Ashy mining bee (Andrena cineraria)
This is one of our most distinctive spring-flying solitary bees with striking black and grey/white markings. Belonging to the Andrena family of mining bees, female Ashy-mining bees excavate small tunnels in the earth to make their nests. They can occasionally be found nesting in large groups, but are also found in small groups or as single females.
Males have similar markings to females, although they are smaller and not quite as noticeable. They have more obvious light hairs along the side of the thorax and also at the top of the abdomen.
Females are very distinctive honeybee sized bees with a glossy black abdomen that can look blueish in the light. They have two distinct bands of light grey hair across the top and bottom of the thorax, and white hair on the face.
Habitat, nesting and flower preferences
Frequently found in various open sunny places, particularly on sites with sandy soil, including coastal areas, moorlands, river banks, open woodlands, as well as gardens and urban areas. Females create nests underground by excavating burrows in bare/sparsely vegetated earth. They feed from a wide variety of spring flowers and shrubs, including buttercups, hawthorn, blackthorn, gorse and fruit trees.
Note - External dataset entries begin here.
(** ** Spawn mode, clean-up *)

Inductive SpawnMode : Type := SM_Run | SM_Session.
Definition SpawnMode_default : SpawnMode := SM_Run.
Definition announces_on_complete (m : SpawnMode) : bool :=
  match m with SM_Run => true | SM_Session => false end.
Definition SpawnMode_display (m : SpawnMode) : string :=
  match m with SM_Run => "run" | SM_Session => "session" end.
(** [str::to_lowercase] is a table of Unicode: it is an argument. *)
Definition SpawnMode_from_str (to_lowercase : string → string) (s : string) : SpawnMode :=
  let s := to_lowercase s in
  if String.eqb s "session" || String.eqb s "persistent" then SM_Session else SM_Run.

Inductive CleanupPolicy : Type := CP_Keep | CP_Delete.
Definition CleanupPolicy_default : CleanupPolicy := CP_Keep.

(** ** Tasks *)

Inductive TaskState : Type :=
| TS_Submitted | TS_Working | TS_InputRequired | TS_Completed | TS_Failed | TS_Canceled.

#[export] Instance TaskState_eq_dec : EqDecision TaskState.
Proof. solve_decision. Defined.

Definition TaskState_debug (s : TaskState) : string :=
  match s with
  | TS_Submitted => "Submitted" | TS_Working => "Working" | TS_InputRequired => "InputRequired"
  | TS_Completed => "Completed" | TS_Failed => "Failed" | TS_Canceled => "Canceled"
  end.

Definition TaskState_is_terminal (s : TaskState) : bool :=
  match s with TS_Completed | TS_Failed | TS_Canceled => true | _ => false end.

Inductive TaskEvent : Type :=
| TE_Work
| TE_Complete (output : Value)
| TE_RequestInput (prompt : string)
| TE_ProvideInput (input : Value)
| TE_Cancel (reason : option string)
| TE_Fail (error : string)
| TE_Progress (percent : f64) (message : option string)
| TE_Timeout.

(** [format!("{:?}", std::mem::discriminant(&event))]. *)
Definition discriminant_debug (e : TaskEvent) : string :=
  match e with
  | TE_Work => "Discriminant(0)" | TE_Complete _ => "Discriminant(1)"
  | TE_RequestInput _ => "Discriminant(2)" | TE_ProvideInput _ => "Discriminant(3)"
  | TE_Cancel _ => "Discriminant(4)" | TE_Fail _ => "Discriminant(5)"
  | TE_Progress _ _ => "Discriminant(6)" | TE_Timeout => "Discriminant(7)"
  end.

Inductive ArtifactData : Type :=
| AD_Text (s : string) | AD_Base64 (s : string) | AD_Url (s : string) | AD_Streaming.

Record Artifact : Type := mkArtifact {
  artifact_id : string;
  artifact_name : string;
  artifact_mime_type : string;
  artifact_data : ArtifactData;
  artifact_size_bytes : option Z;
  artifact_is_final : bool;
  artifact_index : Z;
}.

Record TaskTransition : Type := mkTaskTransition {
  tt_from : TaskState;
  tt_to : TaskState;
  tt_event : string;
  tt_timestamp : Z;
}.

Record Task : Type := mkTask {
  task_id : string;
  task_state : TaskState;
  task_requester_id : string;
  task_executor_id : string;
  task_skill_id : option string;
  task_input : Value;
  task_output : option Value;
  task_error : option string;
  task_created_at : Z;
  task_updated_at : Z;
  task_progress : f64;
  task_artifacts : list Artifact;
  task_history : list TaskTransition;
  task_thread_id : option Z;
  task_session_key : option string;
  task_spawn_mode : SpawnMode;
  task_cleanup : CleanupPolicy;
  task_announce_on_complete : bool;
}.

Definition default_announce : bool := true.

Definition Task_new (uuid : string) (now : Z) (requester_id executor_id : string) (input : Value) : Task :=
  mkTask uuid TS_Submitted requester_id executor_id None input None None now now f64_zero [] []
    None None SpawnMode_default CleanupPolicy_default true.

Definition Task_for_thread (uuid : string) (now : Z) (requester_id executor_id : string)
    (input : Value) (thread_id : Z) (spawn_mode : SpawnMode) : Task :=
  let t := Task_new uuid now requester_id executor_id input in
  mkTask (task_id t) (task_state t) (task_requester_id t) (task_executor_id t) (task_skill_id t)
    (task_input t) (task_output t) (task_error t) (task_created_at t) (task_updated_at t)
    (task_progress t) (task_artifacts t) (task_history t) (Some thread_id)
    (Some ("agent:" +:+ task_executor_id t +:+ ":" +:+ format_032x thread_id))
    spawn_mode (task_cleanup t) (task_announce_on_complete t).

(** Assignments to fields. *)
Definition set_task_result (state : TaskState) (output : option Value) (error : option string)
    (progress : f64) (history : list TaskTransition) (updated_at : Z) (t : Task) : Task :=
  mkTask (task_id t) state (task_requester_id t) (task_executor_id t) (task_skill_id t)
    (task_input t) output error (task_created_at t) updated_at progress (task_artifacts t)
    history (task_thread_id t) (task_session_key t) (task_spawn_mode t) (task_cleanup t)
    (task_announce_on_complete t).

Definition set_task_output (o : option Value) (t : Task) : Task :=
  set_task_result (task_state t) o (task_error t) (task_progress t) (task_history t) (task_updated_at t) t.
Definition set_task_error (e : option string) (t : Task) : Task :=
  set_task_result (task_state t) (task_output t) e (task_progress t) (task_history t) (task_updated_at t) t.
Definition set_task_progress (p : f64) (t : Task) : Task :=
  set_task_result (task_state t) (task_output t) (task_error t) p (task_history t) (task_updated_at t) t.

(** The arms of the match: the new state and the fields that the arm assigns;
    [None] is the arm of the invalid transitions. *)
Definition transition_arm (event : TaskEvent) (t : Task) : option (Task * TaskState) :=
  match task_state t, event with
  | TS_Submitted, TE_Work => Some (t, TS_Working)
  | TS_Submitted, TE_Cancel _ => Some (t, TS_Canceled)
  | TS_Submitted, TE_Fail _ => Some (t, TS_Failed)
  | TS_Submitted, TE_Timeout => Some (t, TS_Failed)
  | TS_Working, TE_Complete output => Some (set_task_output (Some output) t, TS_Completed)
  | TS_Working, TE_RequestInput _ => Some (t, TS_InputRequired)
  | TS_Working, TE_Fail error => Some (set_task_error (Some error) t, TS_Failed)
  | TS_Working, TE_Cancel reason => Some (set_task_error reason t, TS_Canceled)
  | TS_Working, TE_Progress percent _ =>
      Some (set_task_progress (f64_clamp percent f64_zero f64_one) t, TS_Working)
  | TS_Working, TE_Timeout => Some (set_task_error (Some "task timed out"%string) t, TS_Failed)
  | TS_InputRequired, TE_ProvideInput _ => Some (t, TS_Working)
  | TS_InputRequired, TE_Cancel reason => Some (set_task_error reason t, TS_Canceled)
  | TS_InputRequired, TE_Fail error => Some (set_task_error (Some error) t, TS_Failed)
  | TS_InputRequired, TE_Timeout =>
      Some (set_task_error (Some "input request timed out"%string) t, TS_Failed)
  | _, _ => None
  end.

(** [now_history] and [now_updated] are the readings of the clock for the
    history's entry and for [updated_at]. *)
Definition apply_event (now_history now_updated : Z) (event : TaskEvent) (t : Task) :
    result string TaskState * Task :=
  if TaskState_is_terminal (task_state t) then
    (Err ("task " +:+ task_id t +:+ " is in terminal state " +:+ TaskState_debug (task_state t)
      +:+ ", cannot apply event"), t)
  else
    match transition_arm event t with
    | None =>
        (Err ("invalid transition: " +:+ TaskState_debug (task_state t) +:+ " + "
          +:+ discriminant_debug event), t)
    | Some (t', new_state) =>
        let history :=
          if bool_decide (new_state = task_state t) then task_history t'
          else task_history t' ++
            [mkTaskTransition (task_state t) new_state (discriminant_debug event) now_history] in
        (Ok new_state,
         set_task_result new_state (task_output t') (task_error t') (task_progress t') history
           now_updated t')
    end.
Flight season & Distribution
Seen from March to June. Commonly found throughout most of England and Wales with records in the South West and West of Scotland.
We receive lots of enquiries about this bee and other mining bees from people who have spotted lots of what look like tiny volcanoes made of earth in their gardens. This is the entrance to a female’s nest cavity. Ashy mining bees are known to close this entrance over when they’ve finished foraging for the day, and also when it rains, or if they are disturbed.